ODEC’s Mark Ringhausen, who presented the joint stakeholder package, said it would allow for Order 1000 competition in EOL projects that would ultimately lead to lower costs for ratepayers.

Ringhausen highlighted the TOs’ May 7 notification that they were considering a Federal Power Act Section 205 filing to amend the Tariff as an alternative to the proposals under consideration. Ringhausen said the TO filing at FERC after June 8 would be similar to the PJM proposal, which had “almost zero transparency,” giving the TOs control over most of the future transmission planning.

Dave Souder, PJM’s senior director of system planning, presented the RTO’s package, which would have required TOs to have a formal program for EOL determinations and to identify potential EOL projects five years in advance. Projects that “overlap” with RTEP violations would be included in a competitive window seeking regional solutions.

PJM cited language in the Consolidated Transmission Owners Agreement (CTOA) that allowed TOs to retain the authority to “build, finance, own, acquire, sell, dispose, retire, merge or otherwise transfer or convey all or any part of its assets, including any transmission facilities.” The RTO also said its role was limited by two FERC rulings involving CAISO that concluded that equipment replacements that result in only incidental increases in system capacity are asset management decisions under TOs’ exclusive control, not planning matters subject to FERC Order 890. (See ‘Asset Management’ not Subject to Order 890, FERC Rules.)

“At the end of the day, we’re going to have to agree to disagree,” Ringhausen said of the stakeholders’ insistence that their proposal complies with the CTOA and the PJM Tariff. “Hopefully, we can get this in front of FERC and make them look at it and say what the right outcome should be here for this process.”

Mike Gahimer of the Indiana Office of Utility Consumer Counselor said PJM “misrepresented” the FERC orders. In the order involving Southern California Edison, Gahimer said, FERC stressed the limited scope of asset management as “looking at components, not entire substations or transmission lines for replacement.”

Gahimer said the joint stakeholder proposal didn’t involve components, but rather lines and substations. “I don’t think anyone, including the most biased among us, would claim that the projects at issue here are day-to-day projects,” he said.

PJM end-of-life
Ed Tatum, AMP | © RTO Insider

AMP’s Ed Tatum said that with the amount of transmission infrastructure that’s going to have to be replaced in the next decade, careful planning is going to be needed. He said PJM’s expertise is essential to ensure that the planning for the grid of the future is simply not rebuilding the transmission system of the past.

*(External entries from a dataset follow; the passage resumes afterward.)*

Definition is_leader_role (r : ServiceRole) : bool :=
  match r with ELECTED | DRAINING => true | _ => false end.

(** ** Views of the observations *)

Definition observed (s : Participant) (n : string) : option MemberObservation :=
  List.find (λ o, bool_decide (mo_name o = n)) (p_observations s).

Inductive HigherStatus := Wait | Down | Leader.

Definition higher_status (c : Config) (s : Participant) (n : string) (now : Z) : HigherStatus :=
  match observed s n with
  | None => Wait
  | Some o =>
      match mo_health o with
      | UNREACHABLE => if tm_promotion (ep_timings c) <=? now - mo_since o then Down else Wait
      | _ => Leader
      end
  end.

(** [_visible]: this member and every other one not observed unreachable. *)
Definition sees (s : Participant) (n : string) : bool :=
  match observed s n with
  | Some o => negb (bool_decide (mo_health o = UNREACHABLE))
  | None => false
  end.

Definition visible (c : Config) (s : Participant) : gset string :=
  {[ep_name c]} ∪
  list_to_set (filter (λ n, n ≠ ep_name c ∧ sees s n = true)
                      (fm_name <$> mc_members (ep_membership c))).

(** [_priority]; [None] stands for the [StopIteration] of an unknown name. *)
Definition priority_of (c : Config) (n : string) : option Z :=
  fm_priority <$> member_named (ep_membership c) n.

Definition public_key_of (c : Config) (n : string) : option string :=
  fm_public_key <$> member_named (ep_membership c) n.

Definition lower_visible (c : Config) (s : Participant) : bool :=
  match priority_of c (ep_name c) with
  | Some mine =>
      existsb (λ m, (mine <? fm_priority m) && bool_decide (fm_name m ∈ visible c s))
              (mc_members (ep_membership c))
  | None => false
  end.

Definition higher_recovered (c : Config) (s : Participant) (now : Z) : bool :=
  match priority_of c (ep_name c) with
  | Some mine =>
      existsb (λ m, (fm_priority m <? mine) &&
                    match observed s (fm_name m) with
                    | Some o => bool_decide (mo_health o = HEALTHY)
                                && (tm_demotion (ep_timings c) <=? now - mo_since o)
                    | None => false
                    end)
              (mc_members (ep_membership c))
  | None => false
  end.

Definition inhibit_applies (c : Config) (s : Participant) (now : Z) : bool :=
  negb (bool_decide (ep_name c = "coire-core")) &&
  match p_override s with
  | Some o => bool_decide (fo_kind o = INHIBIT) && override_is_current now o
  | None => false
  end.

Definition break_glass_ok (s : Participant) (now : Z) : bool :=
  match p_override s with
  | Some o => bool_decide (fo_kind o = BREAK_GLASS_PROMOTE) && override_is_current now o
  | None => false
  end.

(** [eligible_leader]: scan the members by priority. *)
Fixpoint scan_leader (c : Config) (s : Participant) (now : Z) (ms : list FailoverMember)
    : option string :=
  match ms with
  | [] => None
  | m :: ms' =>
      if bool_decide (fm_name m = ep_name c)
      then if inhibit_applies c s now then None else Some (ep_name c)
      else match higher_status c s (fm_name m) now with
           | Down => scan_leader c s now ms'
           | Wait => None
           | Leader => Some (fm_name m)
           end
  end.

Definition eligible_leader (c : Config) (s : Participant) (now : Z) : option string :=
  scan_leader c s now (sorted_on fm_priority (mc_members (ep_membership c))).

(** The least string, as [sorted(...)[0]]. *)
Fixpoint min_string (l : list string) : option string :=
  match l with
  | [] => None
  | x :: l' => match min_string l' with
               | None => Some x
               | Some y => Some (if String.leb x y then x else y)
               end
  end.

Section participant.
Context `{Crypto} (c : Config).

Definition proof_digest (p : option PromotionProof) : string :=
  sha256_hex match p with Some p => PromotionProof_canonical p | None => JStr "fenced" end.

Definition override_is_authentic (o : option FailoverOverride) : bool :=
  match o, public_key_of c "coire-core" with
  | Some o, Some k => verify_ed25519 (FailoverOverride_canonical o) (fo_signature o) k
  | _, _ => false
  end.

(** [_record] *)
Definition record_event (k : FailoverEventKind) (p : option PromotionProof) (s : Participant)
    : Participant :=
  if ep_has_journal c
  then set_p_journal (p_journal s ++ [mkEvent (p_term s) k (ep_name c) (p_now s)
                                              (proof_digest p)]) s
  else s.

(** [_emit] *)
Definition emit (s : Participant) : Participant :=
  let signature := (p_role s, p_proof s) in
  if bool_decide (p_published s = Some signature) then s
  else let s := set_p_published (Some signature) s in
       if ep_has_listener c then set_p_notified (p_notified s ++ [signature]) s else s.

(** [_fence] *)
Definition fence (outage : bool) (s : Participant) : Participant :=
  let previous := p_proof s in
  let was_leader := is_leader_role (p_role s) in
  let s := set_p_closed true (set_p_proof None (set_p_role STANDBY s)) in
  let s := if outage then set_p_outage true s else s in
  if was_leader then record_event FENCED previous s else s.

(** [_begin_drain] *)
Definition begin_drain (now : Z) (s : Participant) : Participant :=
  if bool_decide (p_role s = DRAINING) then s
  else
    let previous := p_proof s in
    let s := set_p_drain_started (Some now) (set_p_proof None (set_p_role DRAINING s)) in
    record_event EV_DRAINING previous s.

(** [_finish_drain_if_idle] *)
Definition finish_drain_if_idle (s : Participant) : Participant :=
  if bool_decide (p_role s = DRAINING) then
    if (0 <? p_in_flight s) &&
       match p_drain_started s with
       | Some d => p_now s - d <? tm_drain (ep_timings c)
       | None => false
       end
    then s
    else record_event HANDBACK None (set_p_closed true (set_p_role STANDBY s))
  else s.

(** [_promote] *)
Definition promote (p : option PromotionProof) (break_glass : bool) (s : Participant)
    : Participant :=
  let first := negb (bool_decide (p_role s = ELECTED)) in
  let s := set_p_reclaim_since None (set_p_outage false (set_p_reservation_held true
             (set_p_role ELECTED (set_p_proof p s)))) in
  if first then record_event (if break_glass then BREAK_GLASS else PROMOTED) p s else s.

Definition sign_grant (g : ElectionVoteGrant) : ElectionVoteGrant :=
  grant_with_signature g (sign_ed25519 (ElectionVoteGrant_canonical g) (ep_private_key c)).

(** A fresh signed grant of this member for [candidate] in the current term. *)
Definition new_grant (epoch term : Z) (candidate : string) (now : Z) : ElectionVoteGrant :=
  sign_grant (mkGrant epoch term candidate (ep_name c)
                      (now + tm_lease (ep_timings c)) "unsigned").

Definition issued_elsewhere (s : Participant) (candidate : string) (now : Z) : bool :=
  existsb (λ '(_, g), negb (bool_decide (vg_candidate g = candidate)) && grant_is_current now g)
          (map_to_list (p_issued s)).

Definition still_long (now : Z) (g : ElectionVoteGrant) : bool :=
  third (tm_lease (ep_timings c)) <? vg_expires_at g - now.

(** [_ensure_self_grant] *)
Definition ensure_self_grant (now : Z) (s : Participant) : Participant :=
  if issued_elsewhere s (ep_name c) now then s
  else
    let fresh := match p_received s !! (p_term s, ep_name c) with
                 | Some g => grant_is_current now g && bool_decide (vg_candidate g = ep_name c)
                             && still_long now g
                 | None => false
                 end in
    if fresh then s
    else set_p_received (<[(p_term s, ep_name c) :=
           new_grant (mc_epoch (ep_membership c)) (p_term s) (ep_name c) now]> (p_received s)) s.

(** The dict comprehension of [_try_proof]. *)
Definition countable_grant (s : Participant) (now : Z) (voter : string)
    (g : ElectionVoteGrant) : bool :=
  bool_decide (vg_candidate g = ep_name c) && grant_is_current now g
  && match public_key_of c voter with Some k => grant_signed_by k g | None => false end.

Definition counted_grants (s : Participant) (now : Z) : list (string * ElectionVoteGrant) :=
  omap (λ '((t, v), g), if (t =? p_term s) && countable_grant s now v g
                        then Some (v, g) else None)
       (map_to_list (p_received s)).

Definition counted (s : Participant) (now : Z) (v : string) : option ElectionVoteGrant :=
  snd <$> List.find (λ '(v', _), bool_decide (v' = v)) (counted_grants s now).

(** [_try_proof] *)
Definition try_proof (s : Participant) (now : Z) : option PromotionProof :=
  mine ← counted s now (ep_name c);
  other ← min_string (filter (λ v, v ≠ ep_name c) (fst <$> counted_grants s now));
  theirs ← counted s now other;
  let p := mkProof (mc_epoch (ep_membership c)) (p_term s) (ep_name c) [mine; theirs] in
  if PromotionProof_valid p && proof_is_valid_for (ep_membership c) now p
  then Some p else None.

(** [_proof_ok] *)
Definition proof_ok (s : Participant) (now : Z) : bool :=
  match p_proof s with
  | Some p => proof_is_current now p && proof_is_valid_for (ep_membership c) now p
  | None => false
  end.

(** [ElectionParticipant._may_campaign]: the answer and the new state. *)
Definition may_campaign_base (now : Z) (leader : option string) (s : Participant)
    : bool * Participant :=
  let quorum := bool_decide (2 ≤ size (visible c s))%nat in
  let break_glass := break_glass_ok s now && bool_decide (leader = Some (ep_name c)) in
  if negb (quorum || break_glass) then (false, s)
  else if p_outage s && lower_visible c s then
    let since := default now (p_reclaim_since s) in
    let s := set_p_reclaim_since (Some since) s in
    if now - since <? tm_demotion (ep_timings c) then (false, s) else (true, s)
  else (true, set_p_reclaim_since None s).

Definition restart_fenced (now : Z) : bool :=
  match ep_restart_fence c with Some until => now <? until | None => false end.

(** [StudioParticipant._may_campaign] *)
Definition may_campaign (now : Z) (leader : option string) (s : Participant)
    : bool * Participant :=
  if restart_fenced now then (false, s) else may_campaign_base now leader s.

(** [_campaign]: first the branch that does not stand. *)
Definition stand_down (leader : option string) (s : Participant) : Participant :=
  let s := if bool_decide (leader = Some (ep_name c)) then s else set_p_reclaim_since None s in
  if bool_decide (p_role s = CANDIDATE) then set_p_proof None (set_p_role STANDBY s) else s.

Definition become_candidate (s : Participant) : Participant :=
  if bool_decide (p_role s = STANDBY) then
    let s := if p_closed s then set_p_received ∅ (set_p_term (p_term s + 1) s) else s in
    set_p_role CANDIDATE (set_p_closed false s)
  else s.

Definition campaign (now : Z) (s : Participant) : Participant :=
  let leader := eligible_leader c s now in
  if negb (bool_decide (leader = Some (ep_name c))) then stand_down leader s
  else
    let (may, s) := may_campaign now leader s in
    if negb may then stand_down leader s
    else
      let s := ensure_self_grant now (become_candidate s) in
      match try_proof s now with
      | Some p => promote (Some p) false s
      | None => if break_glass_ok s now then promote None true s else s
      end.

(** [_hold_or_fence] *)
Definition hold_or_fence (now : Z) (s : Participant) : Participant :=
  let quorum := bool_decide (2 ≤ size (visible c s))%nat in
  if negb quorum && negb (break_glass_ok s now) then fence true s
  else
    let proof_current := proof_ok s now in
    if proof_current &&
       match p_proof s with
       | Some p => forallb (still_long now) (pp_grants p)
       | None => false
       end
    then s
    else if bool_decide (p_proof s = None) && break_glass_ok s now then s
    else
      let s := ensure_self_grant now s in
      match try_proof s now with
      | Some p => set_p_proof (Some p) s
      | None => if proof_current then s else set_p_proof None (set_p_role CANDIDATE s)
      end.

(** [_advance] *)
Definition advance (now : Z) (s : Participant) : Participant :=
  if inhibit_applies c s now then emit (fence false s)
  else if is_leader_role (p_role s) && higher_recovered c s now then
    emit (finish_drain_if_idle (begin_drain now s))
  else if bool_decide (p_role s = DRAINING) then emit (finish_drain_if_idle s)
  else if bool_decide (p_role s = ELECTED) then emit (hold_or_fence now s)
  else emit (campaign now s).

(** [observe]: the role it returns is [p_role] of the new state. *)
Definition observe (observations : list MemberObservation) (now in_flight : Z)
    (override : option FailoverOverride) (s : Participant) : Participant :=
  let s := set_p_observations observations s in
  let s := set_p_override (if override_is_authentic override then override else None) s in
  advance now (set_p_now now (set_p_in_flight in_flight s)).

(** [ElectionParticipant.vote]: the grant, if any, and the new state. *)
Definition vote_base (epoch term : Z) (candidate : string) (now : Z) (s : Participant)
    : option ElectionVoteGrant * Participant :=
  if negb (epoch =? mc_epoch (ep_membership c)) || bool_decide (candidate = ep_name c)
  then (None, s)
  else if negb (known_member candidate)
          || negb (bool_decide (eligible_leader c s now = Some candidate))
  then (None, s)
  else if is_leader_role (p_role s) then (None, s)
  else if issued_elsewhere s candidate now then (None, s)
  else if term <? p_term s then (None, s)
  else
    let s := if p_term s <? term then set_p_term term s else s in
    let existing := p_issued s !! p_term s in
    if match existing with
       | Some g => negb (bool_decide (vg_candidate g = candidate)) && grant_is_current now g
       | None => false
       end then (None, s)
    else if match existing with
            | Some g => grant_is_current now g && still_long now g
            | None => false
            end then (existing, s)
    else
      let signed := new_grant epoch (p_term s) candidate now in
      (Some signed, set_p_issued (<[p_term s := signed]> (p_issued s)) s).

He fears the future of transmission planning will be moved out of the jurisdiction of PJM and back to the TOs without coming up with compromises.

“That’s a great concern from the standpoint of those who believe transmission and an independent transmission planner is a cornerstone to competitive markets,” Tatum said. “We think that PJM should be the independent planner. We think they bring value from a more holistic look.”

Thursday’s votes are unlikely to bring an end to the billion-dollar debate over control of EOL projects.

The TOs have scheduled a webinar from 2 to 4 p.m. Monday to discuss their potential Attachment M-3 filing. They could file the attachment after the 30-day comment period expires June 8.

Supporters of the joint stakeholders proposal could file a complaint with FERC contending the current procedures are not just and reasonable.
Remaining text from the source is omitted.